I need threaded comments in my posts but I cant seem to figure out how to model the create table.
My original table-
CREATE TABLE IF NOT EXISTS posts (
id string,
parent_id string,
comments_count bigint,
shares_count bigint,
settings blob,
user_id uuid,
created_at timestamp,
updated_at timestamp,
body string,
PRIMARY KEY ((user_id, parent_id), created_at)
) WITH CLUSTERING ORDER BY (created_at DESC);
This was my original idea but the problem with this is I cant write a query that loads all the comments to this post since, theres no way I can pass the user_id.

Any ideas? I need per user to be able to see the posts theyve posted on their timeline, & individual posts to hold all associated comments too.

Hi there,

What is the exact query you want to run? Generally, once you know the queries it’s easier to come up with a model that works and performant

I need something along the lines of-

select * from posts where user_id = 3 and parent_id = :not_set;
(for list of posts made from their personal account)

select * from posts where parent_id = :not_set and created_at < ....;
(for posts to display on homepage, this can infact use user_id if I want to show relevant posts, but ill have to pass a list of user_ids I want that are say friends of the current user so he can view their recent posts etc.)

& now the most difficult problem-
parent_id :not_set means that this is a post from a user. if parent_id = <some_id>, then this some_id is the id of an existing post, & it means that this post is actually a comment to another post. Im trying to implement hierarchical comments using the same post model. I want to include threaded comments. But the problem with this is, theres no way for me to provide the user_id in the query that loads the comments.
select * from posts where parent_id= <post_id>;
where post_id is the post im trying to load the comments for

So for the first query (or maybe 2nd query too) to work efficiently, I need user_id, but I cant provide user_id for the 3rd query since idk which user has commented on the post. How do we solve this?

Maybe an approach you can try is adding a Materialized View with parent_id as the key? So in this case you’d have a schema like this:

CREATE TABLE IF NOT EXISTS demo.posts (
	id text,
	parent_id text,
	comments_count bigint,
	shares_count bigint,
	settings blob,
	user_id uuid,
	created_at timestamp,
	updated_at timestamp,
	body text,
	PRIMARY KEY (user_id, created_at)
) WITH CLUSTERING ORDER BY (created_at DESC);

This would work well with the following queries:

select * from posts where user_id = 3
select * from posts where user_id = 3 and created_at < some_timestamp

Then you’d have a MV (example):

CREATE MATERIALIZED VIEW demo.posts_by_parent AS
        SELECT * FROM demo.posts
        WHERE parent_id IS NOT NULL and created_at IS NOT NULL
        PRIMARY KEY(parent_id, user_id, created_at);

So if you need to query by the parent id you can use this view like this:

select * from posts_by_parent where parent_id= <post_id>

Hmm, this does look great. 3 questions though-

  1. We cannot have a materialized view partition key given as a tables partition/clustering key?
  2. Is this approach scalable for practical situations? Imagine a load equivalent to that of say- twitter
  3. when 2 partition keys are mentioned, the 1st locates the node which holds the data via hash, & am I right to think that the 2nd key also does the same thing within that located node. Kind of like locating a virtual node within a node to more effectively pin point the location?
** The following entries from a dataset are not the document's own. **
(** X13: [handleGetHealth] writes status 200 and then, in one [Write], the
    object [{"Version":...,"Uptime":...}] and a line feed, with content type
    [application/json].  When that [Write] fails, the handler goes on to
    [http.Error]: a second [WriteHeader], with 500, and the wrapped error's
    text reach the writer although the status 200 was already written.  The
    handler never touches the world. *)
Theorem handleGetHealth_responses (version uptime : string) (r : http_Request)
  (s : Sink) (st : World) :
  let body := String.concat EmptyString
                [dq "{'Version':"; encode_string version;
                 dq ",'Uptime':"; encode_string uptime; "}"; newline] in
  let ret := sink_reply s (sink_calls s ++ [CallWriteHeader 200]) body in
  let out := handleGetHealth version uptime Sink _ s r st in
  fst (fst out) = Returned /\ snd out = st
  /\ (snd ret = None ->
      sink_calls (snd (fst out)) = sink_calls s ++ [CallWriteHeader 200; CallWrite body]
      /\ Header_Get (sink_Header (snd (fst out))) "Content-Type" = "application/json")
  /\ (forall err, snd ret = Some err ->
        sink_calls (snd (fst out))
        = sink_calls s
          ++ [CallWriteHeader 200; CallWrite body; CallWriteHeader 500;
              CallWrite (("encode json: " +:+ Error err) +:+ newline)]
        /\ Header_Get (sink_Header (snd (fst out))) "Content-Type"
           = "text/plain; charset=utf-8").
Proof.
  intros body ret out.
  assert (json_text (responseBody_json {| Version := version; Uptime := uptime |})
          +:+ newline = body) as Hbody.
  { unfold body, responseBody_json, json_text.
    cbn [map fst snd join_comma fold_left Version Uptime].
    rewrite !append_assoc. reflexivity. }
  unfold out, handleGetHealth, encode. cbn [Write WriteHeader Header_update Sink_ResponseWriter
    sink_calls sink_Header sink_reply].
  rewrite Hbody. unfold StatusOK, StatusInternalServerError. fold ret.
  destruct (snd ret) as [err|] eqn:Hret; cbn [fmap option_fmap option_map fst snd].
  - split; [reflexivity|]. split; [reflexivity|]. split; [discriminate|].
    intros err' [= <-]. rewrite http_Error_sink. cbn [sink_calls sink_Header].
    rewrite <- !app_assoc. split; [reflexivity|].
    apply (error_headers _).
  - split; [reflexivity|]. split; [reflexivity|]. split; [|discriminate].
    intros _. cbn [sink_calls sink_Header]. rewrite <- !app_assoc.
    split; [reflexivity|]. apply Header_Get_Set.
Qed.

(** X14: [handleHomePage] answers any path other than [/] with 404 and the
    text [404 page not found] without calling upstream or the template; for
    [/], when [GetResources] fails, it answers 500 with the error's text and
    the page is not rendered. *)
Theorem handleHomePage_early_exits (pangolinClient : Pangolin) (r : http_Request)
  (s : Sink) (st : World) :
  let out := handleHomePage pangolinClient Sink _ s r st in
  (URL_Path r <> "/" ->
     snd out = st
     /\ sink_calls (snd (fst out))
        = sink_calls s
          ++ [CallWriteHeader 404; CallWrite ("404 page not found" +:+ newline)])
  /\ (URL_Path r = "/" ->
      forall err, fst (GetResources pangolinClient st) = inr err ->
        snd out = snd (GetResources pangolinClient st)
        /\ sink_calls (snd (fst out))
           = sink_calls s ++ [CallWriteHeader 500; CallWrite (Error err +:+ newline)]
        /\ Header_Get (sink_Header (snd (fst out))) "Content-Type"
           = "text/plain; charset=utf-8").
Proof.
  intros out. unfold out, handleHomePage. split.
  - intros Hpath. apply String.eqb_neq in Hpath. rewrite Hpath. cbn [negb fst snd].
    split; [reflexivity|]. unfold http_NotFound. rewrite http_Error_sink. reflexivity.
  - intros Hpath err Hget. apply String.eqb_eq in Hpath. rewrite Hpath. cbn [negb].
    destruct (GetResources pangolinClient st) as [[resources|err'] st'].
    + discriminate.
    + cbn in Hget. injection Hget as ->. cbn [fst snd].
      rewrite http_Error_sink. cbn [sink_calls sink_Header].
      split; [reflexivity|]. split; [reflexivity|]. apply (error_headers _).
Qed.
(** * itsee_to_open_cbgm: the TEI rewriting passes, embedded and verified

    The script [itsee_to_open_cbgm.py] parses a TEI XML collation with lxml
    and runs eight passes over the one in-memory tree. Each pass mutates the
    tree in place and returns nothing. This file embeds the passes as
    functions over an inductive element tree and proves the properties of the
    specification against them.

    Conventions of the embedding.
    - A Python [str] is a [string]; text is held as UTF-8 bytes, so U+0323 is
      the two bytes CC A3. The regular expression class [\d] and
      [str.split()] work on characters: the bytes are read as UTF-8, [\d]
      takes the decimal digits of every script and [split] cuts at every
      character for which [str.isspace] holds.
    - [None] versus a string is [option string].
    - An lxml element has a tag (in Clark notation, [{namespace}local]),
      an attribute dictionary, a text, a tail and an ordered list of children.
      Comments and processing instructions are left out: no XPath expression
      of the script selects them.
    - A pass is a function from the tree to the tree it leaves behind and the
      way it ended: normally, or with a Python exception. The tree component
      is meaningful in both cases, since the mutations done before an
      exception stay done.
    - The loops that change nodes where they stand are folds over the paths
      of the selected nodes; the properties are proved on a traversal of the
      tree that is shown to compute the same. The loops that remove or
      replace nodes are given by traversals. *)

From stdpp Require Import gmap strings list fin_maps.
From Stdlib Require Import String Ascii.

Local Open Scope string_scope.
#[local] Set Warnings "-clear-no-such-hyp".

(** ** Python values: exceptions and results *)

Inductive exn : Type :=
| AttributeError
| TypeError
| KeyError (key : string)
| IndexError.

Inductive res (A : Type) : Type :=
| Ret (a : A)
| Raise (e : exn).
Arguments Ret {A} a.
Arguments Raise {A} e.

Definition raised {A} (r : res A) : bool :=
  match r with Raise _ => true | Ret _ => false end.

(** ** Strings *)

Module Str.

(** *** Characters

    The operations of the script that look at characters, [\d] in the
    regular expression and [str.split()], do so on the characters of the
    string and not on its bytes: the bytes are read as UTF-8 first. *)

(** The number of bytes that follow the first byte [c] of a character. *)
Definition trail (c : ascii) : nat :=
  let n := nat_of_ascii c in
  if (n <? 192)%nat then 0%nat
  else if (n <? 224)%nat then 1%nat
  else if (n <? 240)%nat then 2%nat
  else 3%nat.

(** The characters of a string, each as its bytes, from the left. [k]
    bytes of the character [pend] are still to come. *)
Fixpoint chars_from (pend : string) (k : nat) (s : string) : list string :=
  match s with
  | "" => match k with O => [] | S _ => [pend] end
  | String c s' =>
      match k with
      | O =>
          match trail c with
          | O => String c "" :: chars_from "" 0 s'
          | S m => chars_from (String c "") (S m) s'
          end
      | S O => (pend +:+ String c "") :: chars_from "" 0 s'
      | S k' => chars_from (pend +:+ String c "") k' s'
      end
  end.

Definition chars (s : string) : list string := chars_from "" 0 s.

(** The string made of the characters [l]. *)
Definition join (l : list string) : string := foldr String.append "" l.

(** The bits that the first byte of a character gives to its code point;
    [None] for a byte that starts no character. *)
Definition lead (c : ascii) : option N :=
  let n := N_of_ascii c in
  if (n <? 128)%N then Some n
  else if (n <? 192)%N then None
  else if (n <? 224)%N then Some (n - 192)%N
  else if (n <? 240)%N then Some (n - 224)%N
  else if (n <? 248)%N then Some (n - 240)%N
  else None.

(** The code point with the bits of the bytes [t] after the bits [acc]. *)
Fixpoint code_from (acc : N) (t : string) : option N :=
  match t with
  | "" => Some acc
  | String b t' =>
      let n := N_of_ascii b in
      if ((128 <=? n) && (n <? 192))%N then code_from (acc * 64 + (n - 128))%N t'
      else None
  end.

(** The least code point that takes [k] more bytes than the first. *)
Definition least (k : nat) : N :=
  match k with
  | 0%nat => 0%N
  | 1%nat => 128%N
  | 2%nat => 2048%N
  | _ => 65536%N
  end.

(** The code point of a character. Bytes that are not the UTF-8 form of a
    code point read as U+FFFD, the way a decoder replaces errors; no [str]
    holds such bytes. *)
Definition code (ch : string) : N :=
  match ch with
  | "" => 65533%N
  | String c t =>
      match lead c with
      | Some acc =>
          if (String.length t =? trail c)%nat then
            match code_from acc t with
            | Some n =>
                if ((least (trail c) <=? n) && (n <=? 1114111) &&
                    negb ((55296 <=? n) && (n <=? 57343)))%N
                then n else 65533%N
            | None => 65533%N
            end
          else 65533%N
      | None => 65533%N
      end
  end.

Definition in_ranges (n : N) (l : list (N * N)) : bool :=
  existsb (fun r => ((r.1 <=? n) && (n <=? r.2))%N) l.

(** The code points for which [str.isspace] holds, at which [str.split()]
    cuts: the characters of bidirectional type WS, B or S and those of
    category Zs. *)
Definition spaces : list (N * N) :=
  [(9, 13); (28, 32); (133, 133); (160, 160); (5760, 5760); (8192, 8202);
   (8232, 8233); (8239, 8239); (8287, 8287); (12288, 12288)]%N.

(** The code points that [\d] matches in a pattern of type [str]: the
    decimal digits, category Nd, here those of Unicode 14.0, the tables of
    Python 3.11. Each script has its ten digits; the mathematical digits
    are five sets in a row. *)
Definition decimals : list (N * N) :=
  [(48, 57); (1632, 1641); (1776, 1785); (1984, 1993); (2406, 2415);
   (2534, 2543); (2662, 2671); (2790, 2799); (2918, 2927); (3046, 3055);
   (3174, 3183); (3302, 3311); (3430, 3439); (3558, 3567); (3664, 3673);
   (3792, 3801); (3872, 3881); (4160, 4169); (4240, 4249); (6112, 6121);
   (6160, 6169); (6470, 6479); (6608, 6617); (6784, 6793); (6800, 6809);
   (6992, 7001); (7088, 7097); (7232, 7241); (7248, 7257); (42528, 42537);
   (43216, 43225); (43264, 43273); (43472, 43481); (43504, 43513);
   (43600, 43609); (44016, 44025); (65296, 65305); (66720, 66729);
   (68912, 68921); (69734, 69743); (69872, 69881); (69942, 69951);
   (70096, 70105); (70384, 70393); (70736, 70745); (70864, 70873);
   (71248, 71257); (71360, 71369); (71472, 71481); (71904, 71913);
   (72016, 72025); (72784, 72793); (73040, 73049); (73120, 73129);
   (92768, 92777); (92864, 92873); (93008, 93017); (120782, 120831);
   (123200, 123209); (123632, 123641); (125264, 125273); (130032, 130041)]%N.

(** [str.isspace] on one character. *)
Definition isspace (ch : string) : bool := in_ranges (code ch) spaces.

(** [\d] on one character. *)
Definition isdigit (ch : string) : bool := in_ranges (code ch) decimals.

(** *** Splitting *)

Definition flush (cur : string) : list string :=
  match cur with
  | "" => []
  | _ => [cur]
  end.

(** [s.split()] on the characters of [s]: the maximal runs of characters
    that are not white space. [cur] is the run being read. *)
Fixpoint split_from (cur : string) (l : list string) : list string :=
  match l with
  | [] => flush cur
  | ch :: l' =>
      if isspace ch then (flush cur ++ split_from "" l')%list
      else split_from (cur +:+ ch) l'
  end.

Definition split (s : string) : list string := split_from "" (chars s).

(** *** Ends and slices *)

(** [s.endswith(c)] for a one-character [c]. *)
Fixpoint endswith (s : string) (c : ascii) : bool :=
  match s with
  | "" => false
  | String a "" => bool_decide (a = c)
  | String _ s' => endswith s' c
  end.

(** [s[:-1]] *)
Fixpoint drop_last (s : string) : string :=
  match s with
  | "" => ""
  | String _ "" => ""
  | String a s' => String a (drop_last s')
  end.

(** [s[1:]] *)
Definition drop_first (s : string) : string :=
  match s with
  | "" => ""
  | String _ s' => s'
  end.

(** *** Substrings *)

(** [old in s] *)
Fixpoint contains (old s : string) : bool :=
  String.prefix old s ||
  match s with
  | "" => false
  | String _ s' => contains old s'
  end.

(** [s.replace(old, new)] for a non-empty [old]: the occurrences are taken
    from the left and do not overlap. [skip] counts the characters of a
    matched occurrence that are still to be passed over. *)
Fixpoint replace_from (old new : string) (skip : nat) (s : string) : string :=
  match s with
  | "" => ""
  | String c s' =>
      match skip with
      | S k => replace_from old new k s'
      | O =>
          if String.prefix old s
          then new +:+ replace_from old new (String.length old - 1) s'
          else String c (replace_from old new 0 s')
      end
  end.

Definition replace (old new s : string) : string := replace_from old new 0 s.

(** *** The pattern of the label *)

(** The longest run of decimal digits at the head of the characters [l],
    and the characters that follow it. *)
Fixpoint digits (l : list string) : string * list string :=
  match l with
  | [] => ("", [])
  | ch :: l' =>
      if isdigit ch then let '(d, r) := digits l' in (ch +:+ d, r)
      else ("", l)
  end.

(** One group [(L\d+)] at the head of the characters [l]: the text of the
    group and the characters after it. The digits are taken greedily; since
    the next thing the pattern asks for is never a digit, no shorter run
    can match where the longest one does not. *)
Definition group (letter : ascii) (l : list string) : option (string * list string) :=
  match l with
  | [] => None
  | ch :: l' =>
      if bool_decide (ch = String letter "") then
        match digits l' with
        | ("", _) => None
        | (d, r) => Some (String letter d, r)
        end
      else None
  end.

(** [re.match('(B\d+)(K\d+)(V\d+)', s)]: anchored at the start, anything
    may follow. The result is [match.groups()]. *)
Definition re_match (s : string) : option (string * string * string) :=
  '(b, r1) ← group "B"%char (chars s);
  '(k, r2) ← group "K"%char r1;
  '(v, _) ← group "V"%char r2;
  Some (b, k, v).

End Str.

(** ** The element tree *)

Definition xml_ns : string := "http://www.w3.org/XML/1998/namespace".
Definition tei_ns : string := "http://www.tei-c.org/ns/1.0".

(** The tag of an element of the TEI namespace, as lxml shows it. *)
Definition tei (local : string) : string := "{" +:+ tei_ns +:+ "}" +:+ local.

Unset Elimination Schemes.
Inductive element : Type :=
  Element {
    tag : string;
    attrib : gmap string string;
    text : option string;
    children : list element;
    tail : option string
  }.
Set Elimination Schemes.

(** [et.Element(name, nsmap={None: tei_ns, 'xml': xml_ns})]. The [nsmap]
    declares prefixes on the new node and does not put it in a namespace:
    its tag is the bare [name]. It has no attribute, text, tail or child. *)
Definition et_Element (name : string) : element := Element name ∅ None [] None.

Definition set_attrib (e : element) (a : gmap string string) : element :=
  Element (tag e) a (text e) (children e) (tail e).
Definition set_text (e : element) (x : option string) : element :=
  Element (tag e) (attrib e) x (children e) (tail e).
Definition set_children (e : element) (ks : list element) : element :=
  Element (tag e) (attrib e) (text e) ks (tail e).

(** [e.get(k)], [e.set(k, v)], [e.append(c)], [e.insert(0, c)] *)
Definition get (e : element) (k : string) : option string := attrib e !! k.
Definition set (e : element) (k v : string) : element :=
  set_attrib e (<[k := v]> (attrib e)).
Definition append (e c : element) : element := set_children e (children e ++ [c]).
Definition insert0 (e c : element) : element := set_children e (c :: children e).

(** [e.attrib.pop(k)], with no default: a [KeyError] when [k] is absent. *)
Definition pop (e : element) (k : string) : element * res unit :=
  match attrib e !! k with
  | Some _ => (set_attrib e (delete k (attrib e)), Ret tt)
  | None => (e, Raise (KeyError k))
  end.

Definition has_tag (name : string) (e : element) : bool := bool_decide (tag e = name).
Definition is_app : element -> bool := has_tag (tei "app").
Definition is_rdg : element -> bool := has_tag (tei "rdg").
Definition is_lem : element -> bool := has_tag (tei "lem").
Definition is_wit : element -> bool := has_tag (tei "wit").
Definition is_TEI : element -> bool := has_tag (tei "TEI").

(** The elements of a tree in document order, the root first: what [//*]
    ranges over. *)
Fixpoint iter (e : element) : list element :=
  match e with
  | Element _ _ _ kids _ => e :: flat_map iter kids
  end.

(** [xml.xpath('//tei:name[...]')]: the selected elements in document order. *)
Definition xpath (sel : element -> bool) (xml : element) : list element :=
  filter (fun e => sel e) (iter xml).

(** [e.xpath('tei:name')]: the selected children. *)
Definition xpath_children (sel : element -> bool) (e : element) : list element :=
  filter (fun k => sel k) (children e).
We cannot have a materialized view partition key given as a tables partition/clustering key?

All PRIMARY KEY columns in the base table need to be included in the PRIMARY KEY in the materialized view

Is this approach scalable for practical situations? Imagine a load equivalent to that of say- twitter

Yes, materialized views are scalable, but the DB will take up more space on disk because the data gets duplicated in the MV.

when 2 partition keys are mentioned, the 1st locates the node which holds the data via hash, & am I right to think that the 2nd key also does the same thing within that located node. Kind of like locating a virtual node within a node to more effectively pin point the location?

In a composite partition key (two or more columns) all fields in the partition key are used to generate the hash

thankyou so much for your time & help.
I appreciate it. :sparkling_heart:

1 Like

sorry, ive got a bit of a problem.

i created the post table & the MV. I needed to change the post table. So once I changed the create table query, I tried to delete the original post table but I couldnt due to the MV & it seems drop isnt supported on MVs. How do I drop/delete the MV?

Can’t you do drop materialized view keyspace.mv ?

oh yeah this works. thanks again.
I couldnt find any docs on the drop. My bad

Thankyou

1 Like